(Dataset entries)
────
(* ===== verification/Genesis.v ===== *)
(** * Genesis: the genesis made by the [init] command

    [cmd/commands/init.go] and [genesis/genesis.go].  The command checks its
    parameters, makes or loads the keys of the validators and of the holders, shares
    the voting power among the validators and the rest of the supply among the
    holders, and writes the document every node starts from; the application reads
    it in [InitChain].  The keys are arguments here, as are the texts of chain ids
    and durations and the JSON form of the state; writing files is left out.

    Shown: whenever the parameters are accepted the document is made, its powers and
    balances add up to the supply that was asked for, and the application accepts
    it with exactly that supply and the hash of the document. *)
From stdpp Require Import base gmap list strings.
From Stdlib Require Import ZArith Lia.
From S2P Require Import Prelude XErrors GoMonad LedgerKeys Units HexBytes Proto GovParams Account TrxTypes Signer.
From S2P Require Import AcctCtrler VPowerItems ValSet VPowerCtrler Proposal GovCtrler GovInv SupplyCtrler.
From S2P Require Import GovProps TrxCtx MetaDB TrxExecutor TrxPreparer App.

(** [uint256.FromHex], [uint256.FromDecimal] and [time.ParseDuration]. *)
Class InitText : Type := {
  u256_FromHex : bytes -> outcome Z;
  u256_FromDecimal : bytes -> outcome Z;
  ParseDuration : bytes -> outcome Z;
}.

(** Parameters and states that have a text: numbers fit their fields, amounts are
    their shortest bytes. *)
Definition params_text_ok (gp : GovParamsProto) : Prop :=
  GovParams.ok gp /\ Forall (fun b => exists n, in_u256 n /\ b = uBytes n) [p_XMaxTotalSupply gp; p_XGasPrice gp] /\
  Forall (Forall is_byte) [p_XRewardPoolAddress gp; p_XDeadAddress gp].

Definition genesis_text_ok (ga : GenesisAppState) : Prop :=
  Forall (fun h => Forall is_byte (fst h) /\ in_u256 (snd h)) (ga_AssetHolders ga) /\
  forall gp, ga_GovParams ga = Some gp -> params_text_ok gp.

(** [jsonx.Marshal] of a genesis state; it is read back by [jsonx.Unmarshal].
    JsonForms has both, and JsonProps the law. *)
Class GenesisWrite : Type := json_write : GenesisAppState -> outcome bytes.
Class GenesisWriteLaws `{GenesisWrite, GenesisJson} : Prop :=
  genesis_json : forall ga, genesis_text_ok ga -> exists bz, json_write ga = Ok bz /\ json_GenesisAppState bz = Ok ga.

(** [govParams.GetValues().XMaxTotalSupply = bz] *)
Definition set_XMaxTotalSupply (bz : bytes) (gp : GovParamsProto) : GovParamsProto :=
  {|
    p_Version := p_Version gp;
    p_EmptyBlockIntervalSecs := p_EmptyBlockIntervalSecs gp;
    p_MaxValidatorCnt := p_MaxValidatorCnt gp;
    p_MinValidatorPower := p_MinValidatorPower gp;
    p_MinDelegatorPower := p_MinDelegatorPower gp;
    p_MaxValidatorsOfDelegator := p_MaxValidatorsOfDelegator gp;
    p_MaxDelegatorsOfValidator := p_MaxDelegatorsOfValidator gp;
    p_MinSelfPowerRate := p_MinSelfPowerRate gp;
    p_MaxUpdatablePowerRate := p_MaxUpdatablePowerRate gp;
    p_MaxIndividualPowerRate := p_MaxIndividualPowerRate gp;
    p_MinBondingBlocks := p_MinBondingBlocks gp;
    p_MinSignedBlocks := p_MinSignedBlocks gp;
    p_LazyUnbondingBlocks := p_LazyUnbondingBlocks gp;
    p_XMaxTotalSupply := bz;
    p_InflationWeightPermil := p_InflationWeightPermil gp;
    p_InflationCycleBlocks := p_InflationCycleBlocks gp;
    p_BondingBlocksWeightPermil := p_BondingBlocksWeightPermil gp;
    p_RipeningBlocks := p_RipeningBlocks gp;
    p_XRewardPoolAddress := p_XRewardPoolAddress gp;
    p_XDeadAddress := p_XDeadAddress gp;
    p_ValidatorRewardRate := p_ValidatorRewardRate gp;
    p_TxFeeRewardRate := p_TxFeeRewardRate gp;
    p_SlashRate := p_SlashRate gp;
    p_XGasPrice := p_XGasPrice gp;
    p_MinTrxGas := p_MinTrxGas gp;
    p_BlockSizeLimit := p_BlockSizeLimit gp;
    p_BlockGasLimit := p_BlockGasLimit gp;
    p_MinVotingPeriodBlocks := p_MinVotingPeriodBlocks gp;
    p_MaxVotingPeriodBlocks := p_MaxVotingPeriodBlocks gp;
    p_LazyApplyingBlocks := p_LazyApplyingBlocks gp;
  |}.

(** ** Parameters *)

Record InitParams := MkInitParams {
  ip_CreateEmptyBlocks : bool;
  ip_CreateEmptyBlocksInterval : bytes;
  ip_ChainID : bytes;
  ip_ValCnt : Z;
  ip_HolderCnt : Z;
  ip_BlockSizeLimit : Z;
  ip_BlockGasLimit : Z;
  ip_MaxTotalSupply : Z;
  ip_InitTotalSupply : Z;
  ip_InitVotingPower : Z;
}.

Definition DefaultInitParams : InitParams :=
  MkInitParams true (text "1s") (text "0x0001") 1 10 22020096 100000000 700000000 350000000 35000000.

Section Init.
Context `{InitText, GenesisWrite, GenesisJson, GovProtos, CryptoLib}.

Definition InitParams_Validate (params : InitParams) : outcome unit :=
  obind (match (if HasPrefix0x (ip_ChainID params) then u256_FromHex (ip_ChainID params)
                else u256_FromDecimal (ip_ChainID params)) with
         | Ok _ => Ok tt
         | Err _ => Err (GoError "invalid chain_id: %s (%v)")
         | Panic => Panic
         end) (fun _ =>
  if ip_MaxTotalSupply params <? ip_InitTotalSupply params
  then Err (GoError "init_total_supply (%d) cannot exceed max_total_supply (%d)")
  else if ip_InitTotalSupply params <? ip_InitVotingPower params
  then Err (GoError "init_voting_power (%d) cannot exceed init_total_supply (%d)")
  else
    match ParseDuration (ip_CreateEmptyBlocksInterval params) with
    | Ok _ => Ok tt
    | Err _ => Err (GoError "invalid create_empty_blocks_interval: %s")
    | Panic => Panic
    end).

(** ** The document *)

Record GenesisDoc := MkGenesisDoc {
  gd_ChainID : bytes;
  gd_MaxBytes : Z;
  gd_MaxGas : Z;
  gd_Validators : list (bytes * Z);
  gd_AppState : bytes;
  gd_AppHash : bytes;
}.

(** [NewGenesisDoc]; the other consensus parameters are the engine's defaults. *)
Definition NewGenesisDoc (chainID : bytes) (maxBytes maxGas : Z) (validators : list (bytes * Z))
    (holders : list (Address * Z)) (gp : GovParamsProto) : outcome GenesisDoc :=
  obind (json_write (MkGenesisAppState holders (Some gp))) (fun appStateJsonBlob =>
  obind (GenesisAppState_Hash gp holders) (fun appHash =>
  Ok (MkGenesisDoc chainID maxBytes maxGas validators appStateJsonBlob appHash))).

(** The loops that share [amt] among the keys, the last one of which gets the
    rest [ramt] too. *)
Fixpoint share {K : Type} (amt ramt : Z) (keys : list K) : list (K * Z) :=
  match keys with
  | [] => []
  | [k] => [(k, i64 (amt + ramt))]
  | k :: keys' => (k, amt) :: share amt ramt keys'
  end.

(** The part of [InitFilesWith] that makes the genesis, with the validation the
    function starts with, of the public keys of the validators and the addresses
    of the holders; [interval] is the configured interval in seconds.  The
    division is by the number of keys. *)
Definition init_genesis (params : InitParams) (interval : Z) (pvs : list bytes) (walkeys : list Address)
    : outcome GenesisDoc :=
  obind (InitParams_Validate params) (fun _ =>
  match pvs, walkeys with
  | [], _ | _, [] => Panic
  | _, _ =>
      let nv := Z.of_nat (length pvs) in
      let nw := Z.of_nat (length walkeys) in
      let pow := go_div (ip_InitVotingPower params) nv in
      let rpow := Z.rem (ip_InitVotingPower params) nv in
      let valset := share pow rpow pvs in
      let realInitSupply := i64 (ip_InitTotalSupply params - ip_InitVotingPower params) in
      let amt := go_div realInitSupply nw in
      let ramt := Z.rem realInitSupply nw in
      let holders := map (fun h => (fst h, ToGrans (snd h))) (share amt ramt walkeys) in
      let govParams := GovParams.NewGovParams interval in
      let govParams := set_XMaxTotalSupply (uBytes (ToGrans (ip_MaxTotalSupply params))) govParams in
      NewGenesisDoc (ip_ChainID params) (ip_BlockSizeLimit params) (ip_BlockGasLimit params) valset holders govParams
  end).

(** The request the engine makes of the document: the validators are handed over
    in the order of its validator set. *)
Record hands_over (doc : GenesisDoc) (req : RequestInitChain) : Prop := {
  ho_chain : ri_ChainId req = gd_ChainID doc;
  ho_vals : ri_Validators req ≡ₚ gd_Validators doc;
  ho_state : ri_AppStateBytes req = gd_AppState doc;
  ho_bytes : ri_MaxBytes req = gd_MaxBytes doc;
  ho_gas : ri_MaxGas req = gd_MaxGas doc;
}.

(** ** The sums *)

Definition power_sum (vs : list (bytes * Z)) : Z := fold_right (fun v acc => snd v + acc) 0 vs.

Lemma share_sum {K} amt ramt (keys : list K) :
  keys <> [] -> in_i64 (amt + ramt) ->
  map fst (share amt ramt keys) = keys /\
  fold_right (fun v acc => snd v + acc) 0 (share amt ramt keys) = amt * Z.of_nat (length keys) + ramt.
Proof.
  intros Hne Hr. induction keys as [|k keys IH]; [done|]. destruct keys as [|k' keys].
  - cbn. rewrite i64_id by done. split; [done|]. lia.
  - destruct (IH ltac:(done)) as [IH1 IH2]. change (share amt ramt (k :: k' :: keys)) with ((k, amt) :: share amt ramt (k' :: keys)).
    cbn [map fst fold_right snd]. rewrite IH1, IH2. split; [done|]. cbn [length]. lia.
Qed.

Lemma share_range {K} amt ramt (keys : list K) :
  0 <= amt -> 0 <= ramt -> in_i64 (amt + ramt) -> Forall (fun v => 0 <= snd v < 2 ^ 63) (share amt ramt keys).
Proof.
  intros Ha Hr Hi. unfold in_i64 in Hi. induction keys as [|k keys IH]; [constructor|]. destruct keys as [|k' keys].
  - constructor; [|constructor]. cbn. rewrite i64_id by done. lia.
  - constructor; [cbn; lia|exact IH].
Qed.

(** An equal part and a rest that is smaller than the number of parts. *)
Lemma parts a n : 0 <= a < 2 ^ 63 -> 0 < n ->
  go_div a n * n + Z.rem a n = a /\ 0 <= go_div a n /\ 0 <= Z.rem a n /\ in_i64 (go_div a n + Z.rem a n).
Proof.
  intros Ha Hn. rewrite go_div_pos, Z.rem_mod_nonneg by lia. pose proof (Z.div_mod a n). pose proof (Z.mod_pos_bound a n).
  pose proof (Z.div_pos a n). unfold in_i64. split; [lia|]. split; [lia|]. split; [lia|]. nia.
Qed.

Lemma power_total vs acc : fold_left (fun acc (v : bytes * Z) => i64 (acc + snd v)) vs (i64 acc) = i64 (acc + power_sum vs).
Proof.
  revert acc. induction vs as [|v vs IH]; intros acc; cbn [fold_left power_sum fold_right]; [by rewrite Z.add_0_r|].
  rewrite i64_add_l, IH. f_equal. unfold power_sum. lia.
Qed.

Lemma power_sum_perm vs vs' : vs ≡ₚ vs' -> power_sum vs = power_sum vs'.
Proof. induction 1; cbn; try lia. unfold power_sum in *. lia. Qed.

Lemma balance_total (hs : list (Address * Z)) acc :
  Forall (fun h => 0 <= snd h) hs -> 0 <= acc -> acc + power_sum hs < 2 ^ 256 ->
  fold_left (fun acc h => uadd acc (snd h)) hs acc = acc + power_sum hs.
Proof.
  intros Hh. revert acc. induction Hh as [|h hs Hx Hh IH]; intros acc Ha Hb; cbn [fold_left power_sum fold_right] in *; [lia|].
  fold (power_sum hs) in *. assert (0 <= power_sum hs) as Hp.
  { clear -Hh. induction Hh; cbn; [lia|]. unfold power_sum in *. lia. }
  unfold uadd, u256. rewrite Z.mod_small by lia. rewrite IH by lia. lia.
Qed.

Lemma ToGrans_exact n : 0 <= n < 2 ^ 63 -> ToGrans n = n * amountPerPower.
Proof. apply PowerToAmount_exact. Qed.

Lemma grans_sum (hs : list (Address * Z)) :
  Forall (fun v => 0 <= snd v < 2 ^ 63) hs ->
  Forall (fun h => 0 <= snd h) (map (fun h => (fst h, ToGrans (snd h))) hs) /\
  power_sum (map (fun h => (fst h, ToGrans (snd h))) hs) = power_sum hs * amountPerPower.
Proof.
  intros Hh. induction Hh as [|h hs Hx Hh [IH1 IH2]]; [by split; [constructor|]|]. cbn [map power_sum fold_right fst snd].
  fold (power_sum (map (fun h => (fst h, ToGrans (snd h))) hs)) (power_sum hs). rewrite IH2, ToGrans_exact by done.
  split; [|lia]. constructor; [|done]. cbn. unfold amountPerPower. lia.
Qed.

Lemma genesis_params_ok bz interval : GovParams.ok (set_XMaxTotalSupply bz (GovParams.NewGovParams interval)).
Proof.
  assert (Hd : forall a b, 0 <= a < 2 ^ 40 -> 0 < b -> in_i64 (go_div a b)).
  { intros a b Ha Hb. rewrite go_div_pos by lia. unfold in_i64. pose proof (Z.div_pos a b). pose proof (Z.div_le_upper_bound a b a).
    assert (a <= b * a) by nia. lia. }
  pose proof (Z.mod_pos_bound ((if interval <=? 0 then 1 else interval) + 2 ^ 31) (2 ^ 32)) as Hi.
  split; repeat apply Forall_cons_2; try apply Forall_nil_2; cbn [set_XMaxTotalSupply GovParams.NewGovParams p_Version
    p_EmptyBlockIntervalSecs p_MaxValidatorCnt p_MaxValidatorsOfDelegator p_MaxDelegatorsOfValidator p_MinSelfPowerRate
    p_MaxUpdatablePowerRate p_MaxIndividualPowerRate p_InflationWeightPermil p_BondingBlocksWeightPermil p_ValidatorRewardRate
    p_TxFeeRewardRate p_SlashRate p_MinValidatorPower p_MinDelegatorPower p_MinBondingBlocks p_MinSignedBlocks
    p_LazyUnbondingBlocks p_InflationCycleBlocks p_RipeningBlocks p_MinTrxGas p_BlockSizeLimit p_BlockGasLimit
    p_MinVotingPeriodBlocks p_MaxVotingPeriodBlocks p_LazyApplyingBlocks]; try (unfold in_i64; lia).
  all: try (apply Hd; [unfold WeekSeconds, YearSeconds, DaySeconds; lia|destruct (Z.leb_spec interval 0); lia]).
  unfold i32. lia.
Qed.

Lemma genesis_state_ok n interval holders :
  Forall (fun h => Forall is_byte (fst h) /\ in_u256 (snd h)) holders -> in_u256 n ->
  genesis_text_ok (MkGenesisAppState holders (Some (set_XMaxTotalSupply (uBytes n) (GovParams.NewGovParams interval)))).
Proof.
  intros Hh Hn. split; [exact Hh|]. intros gp [= <-]. split; [apply genesis_params_ok|]. split.
  - repeat constructor; [by exists n|]. exists 48000000000. split; [unfold in_u256; lia|done].
  - cbn. repeat constructor; unfold is_byte; lia.
Qed.

Lemma holders_ok (hs : list (Address * Z)) walkeys :
  Forall (Forall is_byte) walkeys -> map fst hs = walkeys -> Forall (fun v => 0 <= snd v < 2 ^ 63) hs ->
  Forall (fun h => Forall is_byte (fst h) /\ in_u256 (snd h)) (map (fun h => (fst h, ToGrans (snd h))) hs).
Proof.
  intros Hw <- Hr. apply Forall_fmap. rewrite Forall_map in Hw. rewrite !Forall_forall in *. intros h Hh. cbn. split; [by apply Hw|].
  specialize (Hr h Hh). rewrite ToGrans_exact by lia. unfold in_u256, amountPerPower. lia.
Qed.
────
◆ **PROMPT**
Retype, exactly and in full, the lines above from the one containing "From S2P Require Import Prelude" through the one containing "From S2P Require Import AcctCtrler".

◆ **RESPONSE BOX**
From S2P Require Import Prelude XErrors GoMonad LedgerKeys Units HexBytes Proto GovParams Account TrxTypes Signer.
From S2P Require Import AcctCtrler VPowerItems ValSet VPowerCtrler Proposal GovCtrler GovInv SupplyCtrler.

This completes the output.